• [Available records]:

++++++++++

(** * The SBF codec of tools/cc.py

    A shallow embedding of the "SBF READ/WRITE" part of [tools/cc.py]
    (functions [is_int], [get_name_index_dict], [remove_sf], [add_sf],
    [rename_sf], [shift_array], [read_sbf_header], [read_sbf] and
    [write_sbf]) and the properties of the format that hold, or fail, on it.

    Library boundaries.  [configparser] turns the header text into a
    mapping of sections; the embedding starts from that mapping (an ordered
    dictionary with case-sensitive keys, since the code sets
    [optionxform = str]), with an empty DEFAULT section and values free of
    interpolation marks.  [numpy] arrays are matrices with an explicit
    shape; [struct] packs big-endian integers and IEEE-754 numbers. *)

From Stdlib Require Import String Ascii List ZArith NArith Lia Bool.
From Stdlib Require Import Strings.Byte DecimalString DecimalZ DecimalN SpecFloat.
Import ListNotations.
Local Open Scope string_scope.
Local Open Scope list_scope.

(** ** Python exceptions and results *)

Inductive exn : Type :=
| KeyError        (* dict or section lookup of a missing key *)
| ValueError      (* int() of a non-integer string, numpy shape mismatch *)
| IndexError      (* numpy index out of bounds *)
| StructError     (* struct.pack / struct.unpack *)
| AttributeError  (* attribute access on None *)
| EvalError.      (* whatever eval() or np.array() of its value raises *)

Inductive result (A : Type) : Type :=
| Ok (a : A)
| Raise (e : exn).
Arguments Ok {A} a.
Arguments Raise {A} e.

Definition bind {A B} (r : result A) (k : A -> result B) : result B :=
  match r with
  | Ok a => k a
  | Raise e => Raise e
  end.

Notation "x <- r ;; k" := (bind r (fun x => k))
  (at level 61, r at next level, right associativity).
Notation "' p <- r ;; k" := (bind r (fun p => k))
  (at level 61, p pattern, r at next level, right associativity).

Definition of_option {A} (e : exn) (o : option A) : result A :=
  match o with
  | Some a => Ok a
  | None => Raise e
  end.

(** ** Python strings: [str(int)], [int(str)], [str.split('SF')] *)

Module PyStr.

(** [str(n)] for an integer. *)
Definition str (z : Z) : string := NilZero.string_of_int (Z.to_int z).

++++++++++

• [Work instructions]: Repeat each record exactly, leaving nothing out.

• [Written answer]:
(** * The SBF codec of tools/cc.py

    A shallow embedding of the "SBF READ/WRITE" part of [tools/cc.py]
    (functions [is_int], [get_name_index_dict], [remove_sf], [add_sf],
    [rename_sf], [shift_array], [read_sbf_header], [read_sbf] and
    [write_sbf]) and the properties of the format that hold, or fail, on it.

    Library boundaries.  [configparser] turns the header text into a
    mapping of sections; the embedding starts from that mapping (an ordered
    dictionary with case-sensitive keys, since the code sets
    [optionxform = str]), with an empty DEFAULT section and values free of
    interpolation marks.  [numpy] arrays are matrices with an explicit
    shape; [struct] packs big-endian integers and IEEE-754 numbers. *)

From Stdlib Require Import String Ascii List ZArith NArith Lia Bool.
From Stdlib Require Import Strings.Byte DecimalString DecimalZ DecimalN SpecFloat.
Import ListNotations.
Local Open Scope string_scope.
Local Open Scope list_scope.

(** ** Python exceptions and results *)

Inductive exn : Type :=
| KeyError        (* dict or section lookup of a missing key *)
| ValueError      (* int() of a non-integer string, numpy shape mismatch *)
| IndexError      (* numpy index out of bounds *)
| StructError     (* struct.pack / struct.unpack *)
| AttributeError  (* attribute access on None *)
| EvalError.      (* whatever eval() or np.array() of its value raises *)

Inductive result (A : Type) : Type :=
| Ok (a : A)
| Raise (e : exn).
Arguments Ok {A} a.
Arguments Raise {A} e.

Definition bind {A B} (r : result A) (k : A -> result B) : result B :=
  match r with
  | Ok a => k a
  | Raise e => Raise e
  end.

Notation "x <- r ;; k" := (bind r (fun x => k))
  (at level 61, r at next level, right associativity).
Notation "' p <- r ;; k" := (bind r (fun p => k))
  (at level 61, p pattern, r at next level, right associativity).

Definition of_option {A} (e : exn) (o : option A) : result A :=
  match o with
  | Some a => Ok a
  | None => Raise e
  end.

(** ** Python strings: [str(int)], [int(str)], [str.split('SF')] *)

Module PyStr.

(** [str(n)] for an integer. *)
Definition str (z : Z) : string := NilZero.string_of_int (Z.to_int z).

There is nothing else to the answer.